The energy sector was the center of attention today amid surging tensions in the Middle East, with potential supply disruptions sending prices higher after a weekend exchange of fire along the Lebanon border. But while crude futures (CLV24) continue to fluctuate in response to traditional geopolitical catalysts, there's a broader shift reshaping the energy sector as artificial intelligence (AI) demand forecasts begin to rise.
Specifically, the rising electricity needs of AI data centers are expected to add around 323 terawatt hours of electricity demand in the U.S. by 2030. As power companies struggle to meet this surge in demand, EQT Corporation (EQT) and Chesapeake Energy Corporation (CHK) are two natural gas (NGU24) stocks that could be poised to capitalize, according to analysts at Mizuho. Along with the prospect of AI-driven upside, both stocks also offer healthy dividends to shareholders. For investors seeking income and growth, here's a closer look at these two energy dividend stocks.
#1. EQT Corporation
EQT Corporation (EQT) is the largest natural gas producer in the United States. The company focuses on responsible and sustainable operations and revolves around the exploration, development, and production of natural gas. It is also committed to environmental stewardship and community engagement.
Amid lower commodity prices, EQT stock has also declined, dropping 21% over the past 52 weeks and 14.2% on a YTD basis.
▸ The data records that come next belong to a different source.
(* ===== verification/_CoqProject ===== *)
-Q . S2P
Prelude.v
Slices.v
Text.v
Float64.v
Reader.v
AsyncIo.v
ReadExt.v
StreamCopy.v
HttpLine.v
HttpChunkDecode.v
HttpChunkEncode.v
HttpBody.v
HttpToChunked.v
IcapPreview.v
Limit.v
LimitedStream.v
DatagramLimit.v
WeightedCycle.v
Selective.v
Leb128.v
Tlv.v
Domain.v
IpAddr.v
Host.v
Socks.v
SocksAuth.v
SocksUdp.v
ProxyProtocol.v
TlsExtension.v
Tls.v
TlsAccept.v
Ber.v
Ldap.v
LdapClient.v
QuicFrame.v
QuicHandshake.v
QuicPacket.v
SmtpText.v
SmtpDecode.v
SmtpEncode.v
Inspect.v
InspectSpec.v
Inspector.v
Inspection.v
Acl.v
AclInstances.v
AclSpec.v
AclPolicy.v
UdpRelay.v
Access.v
Valued at $14.85 billion, EQT is currently priced at a forward P/E ratio of 22.48, right in line with its five-year historical average valuations. The natural gas company pays a quarterly dividend of $0.157 per share, which works out to an annual dividend yield of 1.87% at current levels. After a pandemic-era dividend pause, EQT raised its dividend in each of the last two years.
In the second quarter of 2024, EQT's sales volume exceeded expectations, thanks to operational efficiency, but capital expenditures were lower than anticipated. The company is sticking to its 2024 outlook, aiming for 2,100-2,200 Bcfe in sales volume and maintaining capital expenditures between $1,950-$2,050 million. To manage debt, EQT is marketing non-operated assets and increasing hedging to cover about 60% of its production for the latter half of 2024.
EQT is also making strategic moves, like planning to produce clean hydrogen and low-carbon aviation fuel from its Appalachian natural gas following a deal with the Department of Energy. The recent acquisition of Equitrans Midstream Corporation aims to create a vertically integrated natural gas business with potential annual synergies of over $425 million.
Analysts are optimistic about EQT, which has a “moderate buy” consensus. Out of 20 analysts, 10 suggest a “strong buy,” one has a “moderate buy,” and nine recommend a “hold.” The mean target price of $43.05 indicates expected upside of about 30% from the current price.
#2. Chesapeake Energy Corporation
Chesapeake Energy Corporation (CHK) is a leading exploration and production company based in Oklahoma City. It focuses on acquiring, exploring, and developing properties to produce oil, natural gas, and natural gas liquids (NGLs) from underground reservoirs in the U.S.
CHK has also underperformed on a YTD basis, but the stock is down just 3.9% so far in 2024. Over the past 52 weeks, Chesapeake Energy stock has declined 13.2%.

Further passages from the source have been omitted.